The best results for hepatic metastasectomy are in CRC primaries, particularly in the modern era of chemotherapy. A contemporary cohort of patients undergoing liver resection for colorectal liver metastases (CRLM) was thus selected for comparison from our prospectively maintained database. CRLM patients from the last 10 years, between January 2002 and January 2012 were identified, and a survival comparison with the NCNNNS population was performed. In this cohort, preoperative liver function was examined in the same way as for the NCNNNS cohort. Neoadjuvant combination chemotherapy was routinely administered prior to liver resection for CRLM.
Summary statistics were generated as proportions for categorical variables and as medians with interquartile ranges for continuous variables. Survival outcomes were analyzed using the Kaplan-Meier and actuarial life tables methods. Dichotomous outcomes were compared using Fisher’s exact test, while time-to-event data were compared using the log-rank test. All statistical analyses were performed using SAS version 9.2 (SAS Institute, Inc., Carry, NC).
Results
Between 1990 and 2012, 52 patients underwent liver resection for metastatic NCNNNS tumors at our two centers. The primary tumor sites for this cohort are presented in table 1. The two most common primary tumors were melanoma and breast carcinoma (21% each).
The clinical characteristics of included patients are summarized in Table 2. Synchronous metastases were present in 10 (19%) patients.
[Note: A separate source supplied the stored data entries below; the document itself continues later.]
(* ===== verification/Routing.v ===== *)
(** Route registration (app_routes.go, router.go, handler.go, plugin.go): route
    options, handler adaptation, the tables [addRoute] fills for the application
    and for groups, groups and plugins. Registration is a computation on the
    application that may panic. *)
From S2P Require Import Prelude GoStrings Http Response Pattern.
From S2P Require Import Errors RequestContext Hooks App Middleware.
Open Scope go_scope.

(** * Route options *)

(** A [reflect.Type], up to what [unwrapPtr] sees of it. *)
Inductive gotype : Type :=
  | TyValue (name : string)
  | TyPtr (elem : gotype).

Fixpoint unwrapPtr (t : gotype) : gotype :=
  match t with TyPtr t' => unwrapPtr t' | TyValue _ => t end.
Definition schemaTypeOf (v : option gotype) : option gotype := unwrapPtr <$> v.

Record routeConfig : Type := MkConfig {
  rc_name : string;
  rc_tags : list string;
  rc_description : string;
  rc_deprecated : bool;
  rc_maxBodySize : Z;
  rc_middleware : list middlewareSlot;
  rc_summary : string;
  rc_operationID : string;
  rc_schemaReq : option gotype;
  rc_schemaRes : option gotype;
  rc_responses : option (gmap Z string);
  rc_requestContentType : string;
  rc_idempotencyTTL : option Z;
}.

Definition set_rc_name (x : string) (rc : routeConfig) : routeConfig :=
  MkConfig x (rc_tags rc) (rc_description rc) (rc_deprecated rc) (rc_maxBodySize rc)
    (rc_middleware rc) (rc_summary rc) (rc_operationID rc) (rc_schemaReq rc) (rc_schemaRes rc)
    (rc_responses rc) (rc_requestContentType rc) (rc_idempotencyTTL rc).
Definition set_rc_tags (x : list string) (rc : routeConfig) : routeConfig :=
  MkConfig (rc_name rc) x (rc_description rc) (rc_deprecated rc) (rc_maxBodySize rc)
    (rc_middleware rc) (rc_summary rc) (rc_operationID rc) (rc_schemaReq rc) (rc_schemaRes rc)
    (rc_responses rc) (rc_requestContentType rc) (rc_idempotencyTTL rc).
Definition set_rc_description (x : string) (rc : routeConfig) : routeConfig :=
  MkConfig (rc_name rc) (rc_tags rc) x (rc_deprecated rc) (rc_maxBodySize rc) (rc_middleware rc)
    (rc_summary rc) (rc_operationID rc) (rc_schemaReq rc) (rc_schemaRes rc) (rc_responses rc)
    (rc_requestContentType rc) (rc_idempotencyTTL rc).
Definition set_rc_deprecated (x : bool) (rc : routeConfig) : routeConfig :=
  MkConfig (rc_name rc) (rc_tags rc) (rc_description rc) x (rc_maxBodySize rc)
    (rc_middleware rc) (rc_summary rc) (rc_operationID rc) (rc_schemaReq rc) (rc_schemaRes rc)
    (rc_responses rc) (rc_requestContentType rc) (rc_idempotencyTTL rc).
Definition set_rc_maxBodySize (x : Z) (rc : routeConfig) : routeConfig :=
  MkConfig (rc_name rc) (rc_tags rc) (rc_description rc) (rc_deprecated rc) x (rc_middleware rc)
    (rc_summary rc) (rc_operationID rc) (rc_schemaReq rc) (rc_schemaRes rc) (rc_responses rc)
    (rc_requestContentType rc) (rc_idempotencyTTL rc).
Definition set_rc_middleware (x : list middlewareSlot) (rc : routeConfig) : routeConfig :=
  MkConfig (rc_name rc) (rc_tags rc) (rc_description rc) (rc_deprecated rc) (rc_maxBodySize rc)
    x (rc_summary rc) (rc_operationID rc) (rc_schemaReq rc) (rc_schemaRes rc) (rc_responses rc)
    (rc_requestContentType rc) (rc_idempotencyTTL rc).
Definition set_rc_summary (x : string) (rc : routeConfig) : routeConfig :=
  MkConfig (rc_name rc) (rc_tags rc) (rc_description rc) (rc_deprecated rc) (rc_maxBodySize rc)
    (rc_middleware rc) x (rc_operationID rc) (rc_schemaReq rc) (rc_schemaRes rc)
    (rc_responses rc) (rc_requestContentType rc) (rc_idempotencyTTL rc).
Definition set_rc_operationID (x : string) (rc : routeConfig) : routeConfig :=
  MkConfig (rc_name rc) (rc_tags rc) (rc_description rc) (rc_deprecated rc) (rc_maxBodySize rc)
    (rc_middleware rc) (rc_summary rc) x (rc_schemaReq rc) (rc_schemaRes rc) (rc_responses rc)
    (rc_requestContentType rc) (rc_idempotencyTTL rc).
Definition set_rc_schemaReq (x : option gotype) (rc : routeConfig) : routeConfig :=
  MkConfig (rc_name rc) (rc_tags rc) (rc_description rc) (rc_deprecated rc) (rc_maxBodySize rc)
    (rc_middleware rc) (rc_summary rc) (rc_operationID rc) x (rc_schemaRes rc) (rc_responses rc)
    (rc_requestContentType rc) (rc_idempotencyTTL rc).
Definition set_rc_schemaRes (x : option gotype) (rc : routeConfig) : routeConfig :=
  MkConfig (rc_name rc) (rc_tags rc) (rc_description rc) (rc_deprecated rc) (rc_maxBodySize rc)
    (rc_middleware rc) (rc_summary rc) (rc_operationID rc) (rc_schemaReq rc) x (rc_responses rc)
    (rc_requestContentType rc) (rc_idempotencyTTL rc).
Definition set_rc_responses (x : option (gmap Z string)) (rc : routeConfig) : routeConfig :=
  MkConfig (rc_name rc) (rc_tags rc) (rc_description rc) (rc_deprecated rc) (rc_maxBodySize rc)
    (rc_middleware rc) (rc_summary rc) (rc_operationID rc) (rc_schemaReq rc) (rc_schemaRes rc) x
    (rc_requestContentType rc) (rc_idempotencyTTL rc).
Definition set_rc_requestContentType (x : string) (rc : routeConfig) : routeConfig :=
  MkConfig (rc_name rc) (rc_tags rc) (rc_description rc) (rc_deprecated rc) (rc_maxBodySize rc)
    (rc_middleware rc) (rc_summary rc) (rc_operationID rc) (rc_schemaReq rc) (rc_schemaRes rc)
    (rc_responses rc) x (rc_idempotencyTTL rc).
Definition set_rc_idempotencyTTL (x : option Z) (rc : routeConfig) : routeConfig :=
  MkConfig (rc_name rc) (rc_tags rc) (rc_description rc) (rc_deprecated rc) (rc_maxBodySize rc)
    (rc_middleware rc) (rc_summary rc) (rc_operationID rc) (rc_schemaReq rc) (rc_schemaRes rc)
    (rc_responses rc) (rc_requestContentType rc) x.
The median disease-free time interval between treatment of the primary tumor and liver resection was 20 months (0–267) (median 0 months for synchronous lesions, 34 months for metachronous lesions). Bilobar disease was found in 13 patients (25%). Five patients (9.6%) had had previous surgical treatment for other systemic metastases (ovarian carcinoma n = 3, ocular melanoma n = 2). In total, 17% of patients had resectable extrahepatic disease at the time of presentation for consideration of hepatic resection. Resectable extrahepatic sites in individual patients included lung, axilla, tumor thrombus within the vena cava, omentum, prior metastases, adenopathy of porta hepatis, and questionable lumbar spine metastasis. Two patients had resectable retroperitoneal adenopathy. Only 20% of patients had neoadjuvant chemotherapy prior to liver resection, whereas 63% had adjuvant therapy.
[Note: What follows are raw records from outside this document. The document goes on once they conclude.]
(* ===== verification/Dispatch.v ===== *)
(** Dispatch (dispatch.go): the chains built when the application first serves,
    the routing mux with its 404 and 405 answers, the direct path, and
    [ServeHTTP] with its hooks, buffering and cleanup. *)
From S2P Require Import Prelude GoStrings Http Response Pattern.
From S2P Require Import Errors RequestContext Hooks App Middleware Routing.
Open Scope go_scope.

(** * Prebuilt chains *)

Record Chains : Type := {
  routeChainFastNative : table rhandler;
  routeChainFast : table rhandler;
  groupRouteChainNative : table rhandler;
  groupRouteChainFast : table rhandler;
  groupDynamicChainNative : gmap string (list dynamicRoute);
  groupDynamicChainFast : gmap string (list dynamicRoute);
}.

(** A route handler under the native chain of the global middleware: it gets the
    context's own writer and request, and reports no error to the chain. *)
Definition inner_native (rh : rhandler) (rt : Runtime) : HandlerFunc :=
  let! w := get_ctx c_res in
  let! r := get_ctx c_req in
  rh rt w r ;;; go_ret None.
Definition under_native (slots : list middlewareSlot) (rh : rhandler) : rhandler := λ rt _ _,
  handling rt (default (inner_native rh rt) (buildNativeChain rt (inner_native rh rt) slots)).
The different types of surgical resections are shown in Table 3. Major liver resection was performed in 21 (40%) patients. An R0 resection was achieved in 93% of our patients, and 7% were found to have R1 margins at pathology. There were no patients with macroscopically positive margins (R2).
Major complications, defined as Clavien-Dindo class 3 and higher, related to hepatic resection occurred in 11 patients (21%). Significant hemorrhage occurred in 4 patients (7.7%), while 2 patients (3.8%) developed bile leaks that were managed with a combination of biliary stenting and percutaneous drainage. Five patients (9.6%) developed intraabdominal abscesses requiring percutaneous drainage under radiologic guidance. There were no 90-day mortalities.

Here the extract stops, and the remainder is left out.